_DIRECTIONS_
In the data that follows, how many lines contain the word "digits"? Give only that number.

··· DATA EXTRACT

(** * sl-server: the signal codec, the filesystem helpers and the
    per-connection session, embedded from [src/signal.js], [src/utils.js]
    and the worker module, with the properties of the specification
    stated and settled against them. *)

From Stdlib Require Import ZArith NArith Lia.
From Stdlib Require Import Strings.Byte Strings.Ascii Strings.String.
From stdpp Require Import base option list strings pretty gmap.

Local Open Scope N_scope.

(** ** JavaScript primitives used by the codec *)

(** A [Buffer] is a sequence of bytes. *)
Abbreviation Buffer := (list byte).

Definition byte_eqb (a b : byte) : bool := Byte.eqb a b.

#[global] Instance byte_eq_decision : EqDecision byte := Byte.byte_eq_dec.

(** [buf.length] as a JavaScript number. *)
Definition blen (b : Buffer) : N := N.of_nat (length b).

Module Js.

(** One hexadecimal digit, as [Number.prototype.toString(16)] prints it. *)
Definition hexChar (d : N) : ascii :=
  match d with
  | 0 => "0" | 1 => "1" | 2 => "2" | 3 => "3" | 4 => "4"
  | 5 => "5" | 6 => "6" | 7 => "7" | 8 => "8" | 9 => "9"
  | 10 => "a" | 11 => "b" | 12 => "c" | 13 => "d" | 14 => "e"
  | _ => "f"
  end%char.

(** The value of a character that [parseInt(_, 16)] accepts as a digit. *)
Definition hexVal (c : ascii) : option N :=
  let n := N_of_ascii c in
  if (48 <=? n) && (n <=? 57) then Some (n - 48)
  else if (97 <=? n) && (n <=? 102) then Some (n - 87)
  else if (65 <=? n) && (n <=? 70) then Some (n - 55)
  else None.

(** [n.toString(16)] for a non-negative integer: the digits are produced
    from the least significant one; [fuel] bounds the number of digits. *)
Fixpoint toString16_loop (fuel : nat) (n : N) (acc : string) : string :=
  match fuel with
  | O => acc
  | S fuel' =>
      let acc' := String (hexChar (n mod 16)) acc in
      if n / 16 =? 0 then acc' else toString16_loop fuel' (n / 16) acc'
  end.

Definition toString16 (n : N) : string :=
  toString16_loop (S (N.to_nat (N.size n))) n EmptyString.

(** [parseInt(s, 16)] on a string without sign, blank or [0x] prefix (the
    codec only parses strings of digits it has printed itself): the longest
    prefix of hexadecimal digits; [None] stands for [NaN]. *)
Fixpoint parseInt16_loop (s : string) (acc : N) (seen : bool) : option N :=
  match s with
  | EmptyString => if seen then Some acc else None
  | String c s' =>
      match hexVal c with
      | Some d => parseInt16_loop s' (acc * 16 + d) true
      | None => if seen then Some acc else None
      end
  end.

Definition parseInt16 (s : string) : option N := parseInt16_loop s 0 false.

(** [n.toString()] in base ten. *)
Definition toString10 (n : N) : string := pretty n.

(** A value flowing through the [reduce] callback of the decoder: the
    first accumulator is a number, the following ones are strings. *)
Inductive value :=
| Num (n : N)
| Str (s : string).

(** [v.toString(16)]: the radix is ignored by [String.prototype.toString]. *)
Definition value_toString16 (v : value) : string :=
  match v with
  | Num n => toString16 n
  | Str s => s
  end.

(** [parseInt(v, 16)]: a number is first converted with [String(v)]. *)
Definition value_parseInt16 (v : value) : option N :=
  match v with
  | Num n => parseInt16 (toString10 n)
  | Str s => parseInt16 s
  end.

(** [arr.reduce(f)] without an initial value: [None] stands for the
    [TypeError] raised on an empty array. *)
Definition reduce (f : value -> N -> value) (l : list N) : option value :=
  match l with
  | [] => None
  | x :: xs => Some (fold_left f xs (Num x))
  end.

(** [s.slice(from, to)] and [s.slice(from)] on strings, for indices
    that are not negative. *)
Definition str_slice (from to : nat) (s : string) : string :=
  String.substring from (to - from) s.

Definition str_slice_from (from : nat) (s : string) : string :=
  String.substring from (String.length s - from) s.

(** Storing a number into a [Uint8Array] slot: [NaN] becomes 0, an
    integer is reduced modulo 256. *)
Definition toUint8 (v : option N) : byte :=
  match v with
  | None => x00
  | Some n => default x00 (Byte.of_N (n mod 256))
  end.

(** A relative index of [slice]: negative counts from the end, and the
    result is clamped to the length. *)
Definition clamp (len : nat) (i : Z) : nat :=
  if (i <? 0)%Z then Z.to_nat (Z.max 0 (Z.of_nat len + i))
  else Nat.min (Z.to_nat i) len.

(** [buf.slice(from, to)] and [buf.slice(from)]. *)
Definition slice {A} (from to : Z) (l : list A) : list A :=
  let a := clamp (length l) from in
  let b := clamp (length l) to in
  take (b - a) (drop a l).

Definition slice_from {A} (from : Z) (l : list A) : list A :=
  drop (clamp (length l) from) l.

(** [a.equals(b)] on buffers. *)
Definition equals (a b : Buffer) : bool := bool_decide (a = b).

(** Does [l] start with [pat]? *)
Fixpoint startsWith (pat l : Buffer) : bool :=
  match pat, l with
  | [], _ => true
  | _ :: _, [] => false
  | p :: pat', x :: l' => byte_eqb p x && startsWith pat' l'
  end.

(** [buf.indexOf(pat)]: the first position where [pat] occurs, or -1. *)
Fixpoint indexOf_from (pat l : Buffer) (i : Z) : Z :=
  if startsWith pat l then i
  else match l with
       | [] => (-1)%Z
       | _ :: l' => indexOf_from pat l' (i + 1)%Z
       end.

Definition indexOf (pat l : Buffer) : Z := indexOf_from pat l 0%Z.

End Js.

(** ** The signal protocol ([src/signal.js]) *)

Module Signal.
Import Js.

Definition START : Buffer := [x12; x23; x33].
Definition END : Buffer := [xab; xcd; xef].
Definition BOUNDARY : Buffer := [x10; x03].
Definition JOINT : Buffer := END ++ START.
Definition MAX : N := 5.
Definition MAX_INFO_SIZE : N := MAX * 1024 * 1024.

(** The reassembly area of a connection: the socket object itself, whose
    [cache] property is [undefined] until first written. *)
Record Zone := { cache : option Buffer }.

(** What the inner [decode] returns: a frame [{type, content, note}],
    where [type] is [cache[6]] (so [undefined] when out of range), or an
    object flagged [incomplete]. *)
Inductive Decoded :=
| Frame (type : option byte) (content note : Buffer)
| Incomplete.

Definition incomplete (d : Decoded) : bool :=
  match d with
  | Frame _ _ _ => false
  | Incomplete => true
  end.

(** [zeroFillBuffers]: the loop runs at most [length] times. *)
Fixpoint zeroFillBuffers_loop (fuel : nat) (content : string) (length : nat)
  : string :=
  match fuel with
  | O => content
  | S fuel' =>
      if (String.length content <? length)%nat
      then zeroFillBuffers_loop fuel' (String "0" content) length
      else content
  end.

Definition zeroFillBuffers (content : string) (length : nat) : string :=
  zeroFillBuffers_loop length content length.

(** [split]: the pieces in the order [cut] pushes them. Every recursive
    call of [cut] is on a strictly shorter buffer, so the length of the
    data is enough fuel. *)
Fixpoint cut (fuel : nat) (data : Buffer) : list Buffer :=
  let index := indexOf JOINT data in
  if (index =? -1)%Z then [data]
  else
    match fuel with
    | O => [data]
    | S fuel' =>
        let slice_ := slice 0 (index + Z.of_N (blen END)) data in
        let surplus := slice_from (index + Z.of_N (blen END)) data in
        slice_ :: cut fuel' surplus
    end.

Definition split (data : Buffer) : list Buffer := cut (length data) data.

(** The length the decoder reads back from the three length bytes. *)
Definition declared (lengthBytes : Buffer) : option (option N) :=
  value_parseInt16 <$>
    reduce (fun result next => Str (value_toString16 result +:+ toString16 next))
           (Byte.to_N <$> lengthBytes).

(** [MAX_INFO_SIZE < length], false when [length] is [NaN]. *)
Definition exceeds (length : option N) : bool :=
  match length with
  | Some n => MAX_INFO_SIZE <? n
  | None => false
  end.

······

_RESPONSE TO THE TASK_
4